İşte Yozgat atasözleri ve deyimler

  • Abdalın eşeği kaçmış da keşkem de keşkem demiş.
  • At yedi günde it yediği günde belli eder.
  • Babamın evi uzak olsa övünmesi kolay olsa.
  • Bağı gör, üzüm olsun, üzüm yemeye yüzün olsun.
  • Boşboğazın sigarası yanmaz.
  • Davar, kömünü itsiz, sahibini etsiz bırakmaz.
  • Dek duranın devesi ölmez.
  • Devenin dişi, avradın yaşı sorulmaz.
  • Düğün evini bilmiyor, dımbırtıla göbek atıyor.

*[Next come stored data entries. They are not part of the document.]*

(** * whatnext: task records over a graph's node attributes

    A shallow embedding of [whatnext/data_model.py] and [whatnext/tasks.py].

    - The two pydantic models are records; a field that is [Optional] in the
      source (or left out of a node's attributes) is an [option].
    - The graph is consumed through its node view only: a finite map from node
      id to that node's attribute mapping.  Attribute values are the Python
      values the task layer stores.
    - Functions that read or write the graph run in a small state-and-exception
      monad [M]: the state is the graph, a raised Python exception is [Raise],
      and the graph in which the exception surfaces is kept, so that "raised
      before any write" is a statement about the returned graph.
    - Calls into pydantic and networkx behave as the libraries do, also where
      the call cannot succeed: the model constructor takes keyword arguments
      only, a node view has no item assignment, a plain dict has no [dict]
      method, and a required field does not take [None].
    - The wall clock read by [complete_task] is an explicit argument [now];
      the sort routine of [whatnext/graph.py] and [re.compile] are parameters
      of the listing section. *)

From Stdlib Require Import ZArith String List Floats.PrimFloat.
From stdpp Require Import base option gmap strings list fin_maps.

Open Scope string_scope.
Open Scope list_scope.
Open Scope Z_scope.

#[local] Set Warnings "-clear-no-such-hyp".

(** ** Python values and exceptions *)

(** [datetime.datetime] values are only stored, copied and tested for
    truthiness (every datetime object is truthy); they are represented by a
    timestamp. *)
Definition datetime : Type := Z.

Abbreviation float := PrimFloat.float.

Inductive exn : Type :=
| KeyError
| TypeError
| IndexError
| AttributeError
| ValidationError
| ReError
| NotImplementedError.

Inductive result (A : Type) : Type :=
| Ok (a : A)
| Raise (e : exn).
Arguments Ok {A} a.
Arguments Raise {A} e.

#[global] Instance result_ret : MRet result := fun A a => Ok a.
#[global] Instance result_bind : MBind result := fun A B f r =>
  match r with
  | Ok a => f a
  | Raise e => Raise e
  end.

(** ** data_model.py *)

Module TimeLog.
(** [note] is declared [str]: a log always has one. *)
Record t : Type := mk {
  task_id : Z;
  user_id : string;
  start_time : option datetime;
  end_time : option datetime;
  note : string;
}.

Definition set_end_time (e : option datetime) (l : t) : t :=
  mk (task_id l) (user_id l) (start_time l) e (note l).
End TimeLog.

Module Task.
Record t : Type := mk {
  user_id : string;
  task_id : Z;
  name : string;
  importance : float;
  completed : option bool;
  due : option datetime;
  tags : option (list string);
  urls : option (list string);
  users : option (list string);
  notes : option (list string);
  time_logs : option (list TimeLog.t);
}.

Definition set_user_id (v : string) (x : t) : t :=
  mk v (task_id x) (name x) (importance x) (completed x) (due x)
     (tags x) (urls x) (users x) (notes x) (time_logs x).
Definition set_task_id (v : Z) (x : t) : t :=
  mk (user_id x) v (name x) (importance x) (completed x) (due x)
     (tags x) (urls x) (users x) (notes x) (time_logs x).
Definition set_name (v : string) (x : t) : t :=
  mk (user_id x) (task_id x) v (importance x) (completed x) (due x)
     (tags x) (urls x) (users x) (notes x) (time_logs x).
Definition set_importance (v : float) (x : t) : t :=
  mk (user_id x) (task_id x) (name x) v (completed x) (due x)
     (tags x) (urls x) (users x) (notes x) (time_logs x).
Definition set_completed (v : option bool) (x : t) : t :=
  mk (user_id x) (task_id x) (name x) (importance x) v (due x)
     (tags x) (urls x) (users x) (notes x) (time_logs x).
Definition set_due (v : option datetime) (x : t) : t :=
  mk (user_id x) (task_id x) (name x) (importance x) (completed x) v
     (tags x) (urls x) (users x) (notes x) (time_logs x).
Definition set_tags (v : option (list string)) (x : t) : t :=
  mk (user_id x) (task_id x) (name x) (importance x) (completed x) (due x)
     v (urls x) (users x) (notes x) (time_logs x).
Definition set_urls (v : option (list string)) (x : t) : t :=
  mk (user_id x) (task_id x) (name x) (importance x) (completed x) (due x)
     (tags x) v (users x) (notes x) (time_logs x).
Definition set_users (v : option (list string)) (x : t) : t :=
  mk (user_id x) (task_id x) (name x) (importance x) (completed x) (due x)
     (tags x) (urls x) v (notes x) (time_logs x).
Definition set_notes (v : option (list string)) (x : t) : t :=
  mk (user_id x) (task_id x) (name x) (importance x) (completed x) (due x)
     (tags x) (urls x) (users x) v (time_logs x).
Definition set_time_logs (v : option (list TimeLog.t)) (x : t) : t :=
  mk (user_id x) (task_id x) (name x) (importance x) (completed x) (due x)
     (tags x) (urls x) (users x) (notes x) v.
End Task.

(** ** Node attributes *)

(** The values found under a node's attribute keys.  A time log is stored as
    a plain record ([.dict(exclude_none=True)]: a [None] field is a key left
    out), which is the same data as the [TimeLog.t] it came from. *)
Inductive value : Type :=
| VInt (z : Z)
| VFloat (f : float)
| VStr (s : string)
| VBool (b : bool)
| VTime (d : datetime)
| VStrs (l : list string)
| VLogs (l : list TimeLog.t).

Abbreviation attrs := (gmap string value).
Abbreviation graph := (gmap Z (gmap string value)).

(** A Python [dict] under construction: its items in insertion order. *)
Abbreviation pydict := (list (string * value)).

Fixpoint dict_get (k : string) (d : pydict) : option value :=
  match d with
  | [] => None
  | (k', v) :: d' => if decide (k' = k) then Some v else dict_get k d'
  end.

(** [d[k] = v]: an existing key keeps its place, a new one goes last. *)
Fixpoint dict_set (k : string) (v : value) (d : pydict) : pydict :=
  match d with
  | [] => [(k, v)]
  | (k', v') :: d' =>
      if decide (k' = k) then (k, v) :: d' else (k', v') :: dict_set k v d'
  end.

(** [del d[k]]; [KeyError] when the key is missing. *)
Definition dict_del (k : string) (d : pydict) : result pydict :=
  match dict_get k d with
  | Some _ => Ok (filter (fun kv => kv.1 ≠ k) d)
  | None => Raise KeyError
  end.

(** ** The pydantic boundary *)

Definition opt_item (k : string) (v : option value) : pydict :=
  match v with
  | Some x => [(k, x)]
  | None => []
  end.

(** [task.dict(exclude_defaults=True, exclude_none=True, exclude_unset=True)]:
    the required fields, then every optional field that holds a value. *)
Definition Task_dict (task : Task.t) : pydict :=
  [ ("user_id", VStr (Task.user_id task));
    ("task_id", VInt (Task.task_id task));
    ("name", VStr (Task.name task));
    ("importance", VFloat (Task.importance task)) ]
  ++ opt_item "completed" (VBool <$> Task.completed task)
  ++ opt_item "due" (VTime <$> Task.due task)
  ++ opt_item "tags" (VStrs <$> Task.tags task)
  ++ opt_item "urls" (VStrs <$> Task.urls task)
  ++ opt_item "users" (VStrs <$> Task.users task)
  ++ opt_item "notes" (VStrs <$> Task.notes task)
  ++ opt_item "time_logs" (VLogs <$> Task.time_logs task).

(** Field validators of the [Task] constructor.  A value of another shape than
    the field's is rejected; pydantic's coercions between scalar types are
    not modelled (the task layer itself only stores what [Task_dict] yields). *)
Definition required {A : Type} (r : result (option A)) : result A :=
  o ← r; match o with Some a => Ok a | None => Raise ValidationError end.

Definition field_str (a : attrs) (k : string) : result (option string) :=
  match a !! k with
  | None => Ok None
  | Some (VStr s) => Ok (Some s)
  | Some _ => Raise ValidationError
  end.
Definition field_int (a : attrs) (k : string) : result (option Z) :=
  match a !! k with
  | None => Ok None
  | Some (VInt z) => Ok (Some z)
  | Some _ => Raise ValidationError
  end.
Definition field_float (a : attrs) (k : string) : result (option float) :=
  match a !! k with
  | None => Ok None
  | Some (VFloat f) => Ok (Some f)
  | Some _ => Raise ValidationError
  end.
Definition field_bool (a : attrs) (k : string) : result (option bool) :=
  match a !! k with
  | None => Ok None
  | Some (VBool b) => Ok (Some b)
  | Some _ => Raise ValidationError
  end.
Definition field_time (a : attrs) (k : string) : result (option datetime) :=
  match a !! k with
  | None => Ok None
  | Some (VTime d) => Ok (Some d)
  | Some _ => Raise ValidationError
  end.
Definition field_strs (a : attrs) (k : string) : result (option (list string)) :=
  match a !! k with
  | None => Ok None
  | Some (VStrs l) => Ok (Some l)
  | Some _ => Raise ValidationError
  end.
Definition field_logs (a : attrs) (k : string) : result (option (list TimeLog.t)) :=
  match a !! k with
  | None => Ok None
  | Some (VLogs l) => Ok (Some l)
  | Some _ => Raise ValidationError
  end.

(** The [Task] constructor applied to a mapping's items as keyword
    arguments: required fields must be present, optional ones
    default to [None], keys that are no field of the model (such as [kind])
    are ignored. *)
Definition Task_init (a : attrs) : result Task.t :=
  user_id ← required (field_str a "user_id");
  task_id ← required (field_int a "task_id");
  name ← required (field_str a "name");
  importance ← required (field_float a "importance");
  completed ← field_bool a "completed";
  due ← field_time a "due";
  tags ← field_strs a "tags";
  urls ← field_strs a "urls";
  users ← field_strs a "users";
  notes ← field_strs a "notes";
  time_logs ← field_logs a "time_logs";
  Ok (Task.mk user_id task_id name importance completed due
        tags urls users notes time_logs).

(** [Task(d)], the mapping passed as a positional argument.  The
    constructor of a model takes keyword arguments only, so the call is a
    [TypeError] whatever the mapping holds. *)
Definition Task_call (a : attrs) : result Task.t := Raise TypeError.

(** [TimeLog(task_id=.., user_id=.., start_time=.., end_time=.., note=..)]:
    the two optional fields take [None], the required [note] does not. *)
Definition TimeLog_init (task_id : Z) (user_id : string)
    (start_time end_time : option datetime) (note : option string)
    : result TimeLog.t :=
  match note with
  | Some s => Ok (TimeLog.mk task_id user_id start_time end_time s)
  | None => Raise ValidationError
  end.

(** ** The graph boundary *)

Definition M (A : Type) : Type := graph → graph * result A.

#[global] Instance M_ret : MRet M := fun A a g => (g, Ok a).
#[global] Instance M_bind : MBind M := fun A B f m g =>
  match m g with
  | (g', Ok a) => f a g'
  | (g', Raise e) => (g', Raise e)
  end.

Definition raise {A : Type} (e : exn) : M A := fun g => (g, Raise e).
Definition lift {A : Type} (r : result A) : M A := fun g => (g, r).

(** [len(graph.nodes)] *)
Definition nodes_len : M Z := fun g => (g, Ok (Z.of_nat (size g))).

  • EI sana daşınan (taş ile) sen ona aşınan var.
  • Elinin battığı yenir.
  • Eşeğin canı yanarsa atı geçer.
  • Her gördüğün zengini baba; her gördüğün sakallıyı dede sanma
  • İki taşar bir coşar, güzelin aşı tez pişer.
  • İstanbul’dan gelen eşek kırk gün at gibi gezer.

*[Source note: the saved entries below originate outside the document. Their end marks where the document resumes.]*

(** C1.  The fetch returns the notes [keep_notes], each a note record as
    the note source emits them, and what the run writes fits its columns.
    Then the run completes and sends the Notion writer one request per
    note, in the order of the notes, hence none when [N = 0].  Whatever the
    writer answers, with [F] the notes whose request failed (the writer
    raised, or did not answer with an accepted page) the job row and the
    summary have [total_notes = N], [processed_notes = N - |F|] and
    [failed_notes = |F|]; [upsert_sync_state] is called for exactly the
    notes outside F, in order, each of which then has one [SyncState] row,
    and no other pair's rows change. *)
Theorem execute_sync_partial_failure job_id user_id full_sync w creds
    keep_notes :
  sync_jobs (store w) !! job_id = None →
  DatabaseOperations.get_credentials user_id (encryption_service env) (store w)
  = Ok (Some creds) →
  unique_sync_state (store w) →
  pages_fit (store w) →
  fits_column 255 user_id →
  keep_authenticates env →
  keep_returns env {| notes := Some keep_notes |} →
  Forall (note_record env) keep_notes →
  writer_answers_fit env →
  let N := Z.of_nat (length keep_notes) in
  ∃ w' j evs,
    let outcomes := sink_outcomes env (trace w) evs in
    let F := failed_notes_of outcomes keep_notes in
    let succeeded := succeeded_notes_of outcomes keep_notes in
    let nF := Z.of_nat (length F) in
    execute_sync env job_id user_id full_sync w
    = (w', Ok {| sync_job_id := job_id; sync_status := "completed";
                 sync_summary :=
                   Some {| summary_total_notes := N;
                           summary_processed_notes := (N - nF)%Z;
                           summary_failed_notes := nF |};
                 sync_error := None |})
    ∧ trace w' = trace w ++ evs
    ∧ omap request_note evs = omap payload_of keep_notes
    ∧ length (filter is_sink_call evs) = length keep_notes
    ∧ length outcomes = length keep_notes
    ∧ sync_jobs (store w') !! job_id = Some j
    ∧ SyncJob.status j = "completed"
    ∧ SyncJob.total_notes j = N
    ∧ SyncJob.processed_notes j = (N - nF)%Z
    ∧ SyncJob.failed_notes j = nF
    ∧ omap upserted_note evs = state_key user_id <$> succeeded
    ∧ (∀ n, n ∈ succeeded →
            ∃ row, stored_rows user_id (default "" (Note.id n)) (store w')
                   = [row])
    ∧ (∀ u k, (u, k) ∉ state_key user_id <$> succeeded →
              stored_rows u k (store w') = stored_rows u k (store w)).
Proof.
  intros Hfresh Hcreds Hnd Hfit _ Hauth Hget Hrec Hwriter N.
  destruct (execute_sync_reaches_sync_notes env job_id user_id full_sync w
              creds _ Hfresh Hcreds Hauth Hget)
    as (w4 & Hrun & Hjobs4 & Hstate4 & Hcred4 & Htrace4).
  simpl in Hrun.
  assert (sync_jobs (store w4) !! job_id
          = Some (started_job (utcnow env (clock w)) job_id user_id full_sync))
    as Hj4 by (rewrite Hjobs4; apply lookup_insert_eq).
  pose proof (update_sync_job_run job_id
                (JobUpdate.mk None (Some N) None None None None) w4 _ Hj4)
    as Hrun5.
  match type of Hrun5 with _ = (?w0, _) => set (w5 := w0) in Hrun5 end.
  assert (is_Some (sync_jobs (store w5) !! job_id)) as [j5 Hj5]
    by (eexists; apply lookup_insert_eq).
  pose proof (add_sync_log_run env job_id "INFO"
                ("Fetched " +:+ pretty N +:+ " notes from Keep") None w5 _ Hj5)
    as Hrun6.
  match type of Hrun6 with _ = (?w0, _) => set (w6 := w0) in Hrun6 end.
  assert (sync_jobs (store w6) !! job_id
          = Some (DatabaseOperations.apply_job_update
                    (JobUpdate.mk None (Some N) None None None None)
                    (started_job (utcnow env (clock w)) job_id user_id
                       full_sync)))
    as Hj6 by apply lookup_insert_eq.
  assert (sync_state (store w6) = sync_state (store w)) as Hstate6 by done.
  assert (unique_sync_state (store w6)) as Hnd6
    by (unfold unique_sync_state; by rewrite Hstate6).
  assert (pages_fit (store w6)) as Hfit6
    by (unfold pages_fit; by rewrite Hstate6).
  destruct (prefix_events_no_upsert (store w) job_id user_id full_sync creds)
    as [Hpre1 Hpre2].
  pose proof (prefix_events_no_request (store w) job_id user_id full_sync
                creds) as Hpre3.
  destruct (process_notes_run env job_id user_id
              (CredentialsDict.notion_api_token creds)
              (CredentialsDict.notion_database_id creds) keep_notes
              {| processed_count := 0; failed_count := 0; results := [] |}
              w6 _ Hrec Hwriter Hnd6 Hfit6 Hj6)
    as (w7 & acc & evs7 & outcomes & Hrun7 & Hout7 & Hlen7 & Hreq7 & Hproc
        & Hfail & Hj7 & _ & Htrace7 & Hups7 & Hcalls7 & _ & Hrows7 & Hothers7
        & _).
  destruct (complete_job_run env job_id N acc w7 _ Hj7)
    as (w8 & Hrun8 & Hjobs8 & Hstate8 & _ & Htrace8).
  pose proof (succeeded_failed_length keep_notes outcomes Hlen7) as Hlen.
  set (nF := Z.of_nat (length (failed_notes_of outcomes keep_notes))).
  assert (processed_count acc = (N - nF)%Z) as Hproc'
    by (subst N nF; simpl in Hproc; lia).
  assert (failed_count acc = nF) as Hfail' by (subst nF; simpl in Hfail; lia).
  assert (trace w8
          = trace w
            ++ (prefix_events env (store w) job_id user_id full_sync creds
                ++ [Db (UpdateSyncJob job_id
                          (JobUpdate.mk None (Some N) None None None None));
                    Db (AddSyncLog job_id "INFO"
                          ("Fetched " +:+ pretty N +:+ " notes from Keep")
                          None)]
                ++ evs7
                ++ [Db (UpdateSyncJob job_id
                          (JobUpdate.mk (Some "completed") None None None None
                             (Some (utcnow env (clock w7)))));
                    Db (AddSyncLog job_id "INFO"
                          ("Sync completed: " +:+ pretty (processed_count acc)
                           +:+ " processed, " +:+ pretty (failed_count acc)
                           +:+ " failed") None)])) as Htrace.
  { rewrite Htrace8, Htrace7. subst w6 w5. cbn [trace]. rewrite Htrace4.
    rewrite <- !app_assoc. done. }
  match type of Htrace with _ = _ ++ ?e => set (evs := e) in * end.
  assert (sink_outcomes env (trace w) evs = outcomes) as Houts.
  { subst evs.
    rewrite sink_outcomes_app, (sink_outcomes_quiet _ _ Hpre3).
    rewrite sink_outcomes_app. simpl.
    rewrite sink_outcomes_app, (sink_outcomes_quiet _ [_; _]) by done.
    rewrite app_nil_r. rewrite <- Hout7. f_equal.
    subst w6 w5. cbn [trace]. rewrite Htrace4, <- !app_assoc. done. }
  eexists w8, _, evs. cbn zeta. rewrite Houts. fold nF.
  split.
  { rewrite Hrun. apply try_except_ok. unfold sync_notes. fold N.
    erewrite bind_ok by exact Hrun5. erewrite bind_ok by exact Hrun6.
    erewrite bind_ok by exact Hrun7. rewrite Hrun8, Hproc', Hfail'. done. }
  split; [exact Htrace|].
  split.
  { subst evs. rewrite !omap_app, Hpre3, Hreq7. simpl. by rewrite app_nil_r. }
  split.
  { subst evs. rewrite !filter_app, !length_app, Hpre2, Hcalls7. simpl. lia. }
  split; [done|].
  split; [rewrite Hjobs8; apply lookup_insert_eq|].
  split; [done|]. split; [done|].
  split; [simpl; subst N nF; lia|]. split; [simpl; subst nF; lia|].
  split.
  { subst evs. rewrite !omap_app, Hpre1, Hups7. simpl. by rewrite app_nil_r. }
  setoid_rewrite stored_rows_rows_of.
  unfold rows_of in *. rewrite Hstate8. split; [done|].
  intros u k Hnot. rewrite Hothers7 by done. by rewrite Hstate6.
Qed.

  • İtin aklı eksiği baklavadan pay umar.
  • Kara kazanın yanına varma, karası bulaşır.
  • Kepeğe katsan it yemez, arpaya koysan at yemez.
  • Kurt koyunun pahalı olduğunu bilmez.
  • Öfke gelir göz kızarır, öfke gider yüz kızarır.
  • Sıpalı eşek yığın dağıtır.
  • Yal yiyen it, yüzünden belli olur.
  • Züğürt olup düşünmektense uyuz olup kaşınmak iyidir.
  • Açma kutuyu, söyletme kötüyü.
  • Aklımda duruncaya kadar karnımda dursun.
  • Baskısız yoncayı el alır.
  • Bir beziden iki ekmek çıkmaz.
  • Bir köyü eşeğe bindirir, üstüne de kendisi biner.
  • Çağrılmadık yere çörekçi ile börekçi gider.
  • Çayın hakkı üç, ev sahibi gülüyor içtikçe iç.
  • Dana papuç yiyor bunda bir iş var.
  • Danışa danışa danayı kurda yedirdi.
  • Değirmene vardım derdim yanmaya, değirmen başladı fır fır dönmeye.
  • El ayranı ciğer soğutmaz.
  • El içinde vasiyet ettik ölmezsek olmaz.
  • Eşek tavlanmakla yola gelmez.
  • Evlek evlek sattık, böyle böyle battık.
  • Galbur suya gitti gör ki ne getire.
  • Islık eşeğin yaylasıdır.
  • İnek almıyor, dana emmiyor.
  • Leylek benim neden kuşum, yazın gelir güzün gider.
  • Melesem etim yenir.
  • Suyu çekilmiş değirmene dönmek.
  • Tahsil cehli getirir, insanlık öğretmez.
  • Veresi deyince alasım geldi, alacaklı gelince kaçasım geldi.